Exercise brief:
The lines from the start of the records through the one containing "(** The SQL literal of a value. *)" are to be transcribed exactly, and nothing else.

Given records:
(* ===== verification/ScanLiterals.v ===== *)
(** * ScanLiterals

    The literals of [@when]: which tokens are accepted, and the value the guard
    compares the parameter with. *)

From S2P Require Import Prelude Dialect Template Diagnostics Regex ScanState ScanBodies ScanConstructs.

(** ** Strings *)

Definition double_quotes (v : bytes) : bytes :=
  flat_map (fun c => if (c =b c_quote)%char then [c_quote; c_quote] else [c]) v.

(** The SQL literal of a value. *)
Definition quote_sql (v : bytes) : bytes := c_quote :: double_quotes v ++ [c_quote].

Lemma undouble_double v : undouble (double_quotes v) = v.
Proof.
  induction v as [|c v IH]; [done|]. cbn [double_quotes flat_map]. fold (double_quotes v).
  destruct (Ascii.eqb_spec c c_quote) as [->|Hc]; cbn [app undouble].
  - by rewrite Ascii.eqb_refl, IH.
  - destruct (double_quotes v) as [|d s] eqn:E.
    + destruct v as [|c' v]; [done|]. cbn in E. by destruct (c' =b c_quote)%char.
    + rewrite (proj2 (Ascii.eqb_neq c c_quote)) by done. cbn [andb]. by rewrite IH.
Qed.

Lemma plain_inner_double v : ~ c_bslash ∈ v -> plain_inner (double_quotes v) = true.
Proof.
  induction v as [|c v IH]; intros Hv; [done|]. cbn [double_quotes flat_map]. fold (double_quotes v).
  assert (c <> c_bslash) as Hb by set_solver. specialize (IH ltac:(set_solver)).
  destruct (Ascii.eqb_spec c c_quote) as [->|Hc]; cbn [app plain_inner].
  - by rewrite (proj2 (Ascii.eqb_neq c_quote c_bslash)), Ascii.eqb_refl by done.
  - by rewrite (proj2 (Ascii.eqb_neq c c_bslash)), (proj2 (Ascii.eqb_neq c c_quote)) by done.
Qed.

Lemma plain_inner_spec k inner :
  length inner <= k -> plain_inner inner = true -> exists v, ~ c_bslash ∈ v /\ inner = double_quotes v.
Proof.
  revert inner. induction k as [|k IH]; intros [|c rest] Hk; cbn [plain_inner]; cbn in Hk; try lia;
    try (intros _; exists []; split; [set_solver|done]).
  destruct (Ascii.eqb_spec c c_bslash) as [|Hb]; [done|]. destruct (Ascii.eqb_spec c c_quote) as [->|Hc].
  - destruct rest as [|d rest]; [done|]. destruct (Ascii.eqb_spec d c_quote) as [->|]; [|done]. cbn in Hk.
    intros H. destruct (IH rest ltac:(lia) H) as (v & Hv & ->). exists (c_quote :: v). split; [set_solver|done].
  - intros H. destruct (IH rest ltac:(lia) H) as (v & Hv & ->). exists (c :: v). split; [set_solver|].
    cbn. by rewrite (proj2 (Ascii.eqb_neq c c_quote)).
Qed.

Lemma at_is_lookup s i c : at_is s i c = true <-> s !! i = Some c.
Proof. unfold at_is. destruct (s !! i) as [d|]; [|done]. rewrite Ascii.eqb_eq. naive_solver. Qed.

Lemma quote_sql_shape text :
  (2 <= length text /\ at_is text 0 c_quote = true /\ at_is text (length text - 1) c_quote = true) <->
  text = c_quote :: slice text 1 (length text - 1) ++ [c_quote].
Proof.
  rewrite !at_is_lookup. split.
  - intros (Hl & H0 & H1). destruct text as [|c text]; [done|]. injection H0 as ->.
    destruct text as [|x text] using rev_ind; [cbn in Hl; lia|]. clear IHtext.
    cbn [length] in *. rewrite length_app in *. cbn [length] in *.
    replace (S (length text + 1) - 1) with (S (length text)) in * by lia. change ((text ++ [x]) !! length text = Some c_quote) in H1.
    rewrite list_lookup_middle in H1 by done. injection H1 as ->. f_equal. f_equal.
    unfold slice. cbn [skipn]. replace (S (length text) - 1) with (length text) by lia. by rewrite drop_0, take_app_length.
  - set (inner := slice _ _ _). intros E. rewrite E. cbn [length]. rewrite length_app. cbn [length].
    replace (S (length inner + 1) - 1) with (S (length inner)) by lia. split_and!; [lia|done|].
    change ((inner ++ [c_quote]) !! length inner = Some c_quote). by rewrite list_lookup_middle.
Qed.

Lemma quote_sql_inner v : slice (quote_sql v) 1 (length (quote_sql v) - 1) = double_quotes v.
Proof.
  unfold quote_sql, slice. cbn [length skipn]. rewrite length_app. cbn [length].
  replace (S (length (double_quotes v) + 1) - 1 - 1) with (length (double_quotes v)) by lia. rewrite drop_0. apply take_app_length.
Qed.

Lemma isPlainSQLString_spec text :
  isPlainSQLString text = true <-> exists v, ~ c_bslash ∈ v /\ text = quote_sql v.
Proof.
  unfold isPlainSQLString. split.
  - destruct (_ || _ || _)%bool eqn:E; [done|]. apply orb_false_elim in E as [[E1%Nat.ltb_ge E2]%orb_false_elim E3].
    apply negb_false_iff in E2, E3. intros H. destruct (plain_inner_spec _ _ (Nat.le_refl _) H) as (v & Hv & Ei).
    exists v. split; [done|]. unfold quote_sql. rewrite <- Ei. by apply quote_sql_shape.
  - intros (v & Hv & ->).
    destruct (proj2 (quote_sql_shape (quote_sql v))) as (H1 & H2 & H3); [by rewrite quote_sql_inner|].
    rewrite (proj2 (Nat.ltb_ge _ _) H1), H2, H3. cbn [negb orb]. rewrite quote_sql_inner. by apply plain_inner_double.
Qed.

Lemma unquote_quote v : unquoteSQLString (quote_sql v) = v.
Proof.
  unfold unquoteSQLString. destruct (proj2 (quote_sql_shape (quote_sql v))) as (H1 & H2 & H3); [by rewrite quote_sql_inner|].
  rewrite (proj2 (Nat.leb_le _ _) H1), H2. cbn [andb]. by rewrite quote_sql_inner, undouble_double.
Qed.

(** ** Integers *)

(** Decimal digits without a leading zero. *)
Definition canonical (l : bytes) : Prop :=
  l <> [] /\ isDecimal l = true /\ (l !! 0 = Some "0"%char -> l = ["0"%char]).

Lemma digit_is_digit d : (d < 10)%N -> is_digit (digit d) = true.
Proof.
  intros Hd. assert (d = 0 \/ d = 1 \/ d = 2 \/ d = 3 \/ d = 4 \/ d = 5 \/ d = 6 \/ d = 7 \/ d = 8 \/ d = 9)%N as H by lia.
  by repeat destruct H as [->|H]; [..|subst].
Qed.

Lemma digit_zero d : (d < 10)%N -> digit d = "0"%char -> d = 0%N.
Proof. intros Hd E. apply (f_equal undigit) in E. by rewrite undigit_digit in E by lia. Qed.

Lemma fmt_go_canonical fuel m acc :
  (m < 2 ^ N.of_nat fuel)%N -> fuel <> 0 ->
  exists l, fmt_go fuel 10 m acc = l ++ acc /\ canonical l /\ (m <> 0%N -> l !! 0 <> Some "0"%char).
Proof.
  revert m acc. induction fuel as [|f IH]; intros m acc Hm Hf; [done|]. cbn [fmt_go].
  assert (m mod 10 < 10)%N as Hr by by apply N.mod_lt.
  destruct (N.eqb_spec (m / 10) 0) as [Hz|Hz].
  - exists [digit (m mod 10)]. split; [done|]. assert (m < 10)%N as Hs by (by apply N.div_small_iff in Hz).
    rewrite N.mod_small in * by done. split.
    + split_and!; [done|cbn; by rewrite digit_is_digit|]. by intros [= ->].
    + intros Hm0 [= E]. by apply Hm0, digit_zero.
  - assert (m / 10 < 2 ^ N.of_nat f)%N as Hlt.
    { apply N.Div0.div_lt_upper_bound. rewrite Nat2N.inj_succ, N.pow_succ_r' in Hm. nia. }
    destruct (IH (m / 10)%N (digit (m mod 10) :: acc) Hlt) as (l & E & (H1 & H2 & _) & H4).
    { intros ->. apply Hz, N.lt_1_r, Hlt. }
    exists (l ++ [digit (m mod 10)]). rewrite E, <- app_assoc. split; [done|].
    assert ((l ++ [digit (m mod 10)]) !! 0 <> Some "0"%char) as Hne.
    { rewrite lookup_app_l; [by apply H4|]. destruct l; [done|cbn; lia]. }
    split; [split_and!|done]; [by destruct l| |by intros ?].
    unfold isDecimal in *. rewrite forallb_app, H2. cbn. by rewrite digit_is_digit.
Qed.

Lemma FormatUint_canonical m : canonical (FormatUint m 10).
Proof.
  unfold FormatUint. destruct (fmt_go_canonical (S (N.to_nat (N.log2 m))) m []) as (l & -> & H & _); [|done|by rewrite app_nil_r].
  destruct (decide (m = 0%N)) as [->|Hm]; [cbn; lia|].
  rewrite Nat2N.inj_succ, N2Nat.id. apply N.log2_spec. lia.
Qed.

Lemma undigit_bound c : is_digit c = true -> (undigit c < 10)%N /\ digit (undigit c) = c.
Proof. destruct c as [[] [] [] [] [] [] [] []]; cbn; try done. Qed.

Lemma of_digits_snoc l c : of_digits 10 (l ++ [c]) = (of_digits 10 l * 10 + undigit c)%N.
Proof. unfold of_digits. by rewrite fold_left_app. Qed.

Definition nonzero (l : bytes) : Prop := isDecimal l = true /\ l !! 0 <> Some "0"%char.

Lemma nonzero_snoc l c : nonzero (l ++ [c]) -> nonzero l /\ is_digit c = true.
Proof.
  unfold nonzero, isDecimal. rewrite forallb_app. cbn. intros [[H1 [H2 _]%andb_prop]%andb_prop H3].
  split_and!; [done| |done]. intros H. apply H3. by apply lookup_app_l_Some.
Qed.

Lemma nonzero_pos l : nonzero l -> l <> [] -> of_digits 10 l <> 0%N.
Proof.
  induction l as [|c l IH] using rev_ind; [done|]. intros Hl _. rewrite of_digits_snoc.
  destruct l as [|d l].
  - destruct Hl as [Hd H0]. cbn in Hd, H0. apply andb_prop in Hd as [Hd _].
    destruct (undigit_bound c Hd) as [_ Hc]. intros E. apply H0. rewrite <- Hc.
    replace (undigit c) with 0%N by (cbn in E; lia). done.
  - apply nonzero_snoc in Hl as [Hl _]. specialize (IH Hl ltac:(done)). lia.
Qed.

Lemma nonzero_inj l l' : nonzero l -> nonzero l' -> of_digits 10 l = of_digits 10 l' -> l = l'.
Proof.
  revert l'. induction l as [|c l IH] using rev_ind; intros l' Hl Hl' E.
  - destruct l' as [|d l']; [done|]. exfalso. by apply (nonzero_pos (d :: l')).
  - destruct l' as [|d l'] using rev_ind; [exfalso; apply (nonzero_pos (l ++ [c])); [done|by destruct l|done]|].
    clear IHl'. rewrite !of_digits_snoc in E. apply nonzero_snoc in Hl as [Hl Hc], Hl' as [Hl' Hd].
    apply undigit_bound in Hc as [Hc1 Hc2], Hd as [Hd1 Hd2].
    f_equal; [apply IH; [done|done|lia]|]. f_equal. rewrite <- Hc2, <- Hd2. f_equal. lia.
Qed.

Lemma decimal_unique l l' : canonical l -> canonical l' -> of_digits 10 l = of_digits 10 l' -> l = l'.
Proof.
  assert (forall l, canonical l -> l = ["0"%char] \/ (nonzero l /\ l <> [])) as Hc.
  { intros k (H1 & H2 & H3). destruct (decide (k !! 0 = Some "0"%char)); [left; auto|by right]. }
  intros [->|[H1 H1']]%Hc [->|[H2 H2']]%Hc E; [done|..|by apply nonzero_inj].
  - exfalso. by apply (nonzero_pos l').
  - exfalso. by apply (nonzero_pos l).
Qed.

Lemma whenIntError_spec text :
  whenIntError text = None <-> exists m, (m < 2 ^ 63)%N /\ text = FormatUint m 10.
Proof.
  unfold whenIntError. split.
  - destruct (isDecimal text) eqn:Ed; cbn [negb]; [|done]. destruct (Nat.ltb 1 (length text) && at_is text 0 "0") eqn:Ez; [done|].
    unfold fits_int64. case_bool_decide as En; [done|]. cbn [negb andb].
    destruct (N.ltb_spec (of_digits 10 text) (2 ^ 63)) as [Hlt|]; [|done]. intros _.
    exists (of_digits 10 text). split; [done|]. apply decimal_unique.
    + split_and!; [done..|]. intros H0. apply andb_false_iff in Ez as [Ez%Nat.ltb_ge|Ez].
      * destruct text as [|c [|d text]]; [done| |cbn in Ez; lia]. by injection H0 as ->.
      * apply at_is_lookup in H0. congruence.
    + apply FormatUint_canonical.
    + by rewrite of_digits_FormatUint by lia.
  - intros (m & Hm & ->). destruct (FormatUint_canonical m) as (H1 & H2 & H3). rewrite H2. cbn [negb].
    destruct (Nat.ltb 1 (length (FormatUint m 10)) && at_is (FormatUint m 10) 0 "0") eqn:Ez.
    + apply andb_prop in Ez as [Ez1%Nat.ltb_lt Ez2%at_is_lookup]. rewrite (H3 Ez2) in Ez1. cbn in Ez1. lia.
    + unfold fits_int64. rewrite bool_decide_false by done. cbn [negb andb]. rewrite of_digits_FormatUint by lia.
      by rewrite (proj2 (N.ltb_lt m (2 ^ 63)) Hm).
Qed.

Lemma canonical_integer l : isDecimal l = true ->
  existsb (fun c => bool_decide (c ∈ ["."; "e"; "E"]%char)) l = false.
Proof.
  unfold isDecimal. induction l as [|c l IH]; cbn; [done|]. intros [Hc Hl]%andb_prop. rewrite IH by done.
  rewrite orb_false_r. apply bool_decide_eq_false. intros H. repeat apply elem_of_cons in H as [->|H]; [done..|set_solver].
Qed.

(** ** The guard literals *)

(** The literals of [@when] are exact.  A string token is accepted exactly
    when it is the SQL literal of a value without backslashes, and the guard
    compares with that value, quotes undoubled; a number exactly when it is the
    canonical decimal text of an integer below 2^63; an identifier when it folds
    to a boolean; everything else is refused. *)
Theorem when_literal_exact lit value kind raw :
  when_literal lit = LitAtom value kind raw <->
  (Kind lit = KindString /\ kind = ValueString /\ raw = Text lit /\ Text lit = quote_sql value /\ ~ c_bslash ∈ value) \/
  (Kind lit = KindNumber /\ kind = ValueInt /\ value = Text lit /\ raw = Text lit /\
    exists m, (m < 2 ^ 63)%N /\ Text lit = FormatUint m 10) \/
  (Kind lit = KindIdent /\ kind = ValueBool /\ value = ToLowerBool (Text lit) /\ raw = ToLowerBool (Text lit) /\
    (EqualFoldBool (Text lit) "true" = true \/ EqualFoldBool (Text lit) "false" = true)).
Proof.
  unfold when_literal. case_decide as Es.
  { rewrite Es. unfold whenStringError. destruct (isPlainSQLString (Text lit)) eqn:Ep.
    - apply isPlainSQLString_spec in Ep as (v & Hv & Et). rewrite Et, unquote_quote. split.
      + intros [= <- <- <-]. left. by split_and!.
      + intros [(_ & -> & -> & E & _)|[(? & _)|(? & _)]]; [|done..].
        by rewrite <- (unquote_quote v), <- (unquote_quote value), E.
    - split; [done|]. intros [(_ & _ & _ & E & Hv)|[(? & _)|(? & _)]]; [|done..]. exfalso.
      apply not_true_iff_false in Ep. apply Ep, isPlainSQLString_spec. by exists value. }
  destruct (decide (Kind lit = KindNumber)) as [En|En].
  { rewrite En. rewrite bool_decide_true by done. cbn [andb].
    destruct (existsb _ (Text lit)) eqn:Ex; cbn [negb].
    - rewrite bool_decide_false by done. cbn [andb]. split; [done|].
      intros [(? & _)|[(_ & _ & _ & _ & m & _ & E)|(? & _)]]; [done| |done]. exfalso.
      destruct (FormatUint_canonical m) as (_ & Hd & _). rewrite <- E in Hd. by rewrite canonical_integer in Ex.
    - destruct (whenIntError (Text lit)) as [e|] eqn:Ew.
      + split; [done|]. intros [(? & _)|[(_ & _ & _ & _ & Hm)|(? & _)]]; [done| |done].
        apply whenIntError_spec in Hm. congruence.
      + apply whenIntError_spec in Ew. split; [|naive_solver].
        intros [= <- <- <-]. right. left. by split_and!. }
  rewrite bool_decide_false by done. cbn [andb].
  destruct (decide (Kind lit = KindIdent)) as [Ei|Ei].
  - rewrite Ei, bool_decide_true by done. cbn [andb]. rewrite <- orb_true_iff.
    destruct (_ || _)%bool; naive_solver.
  - rewrite bool_decide_false by done. cbn [andb]. naive_solver.
Qed.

Output of the task:
(* ===== verification/ScanLiterals.v ===== *)
(** * ScanLiterals

    The literals of [@when]: which tokens are accepted, and the value the guard
    compares the parameter with. *)

From S2P Require Import Prelude Dialect Template Diagnostics Regex ScanState ScanBodies ScanConstructs.

(** ** Strings *)

Definition double_quotes (v : bytes) : bytes :=
  flat_map (fun c => if (c =b c_quote)%char then [c_quote; c_quote] else [c]) v.

(** The SQL literal of a value. *)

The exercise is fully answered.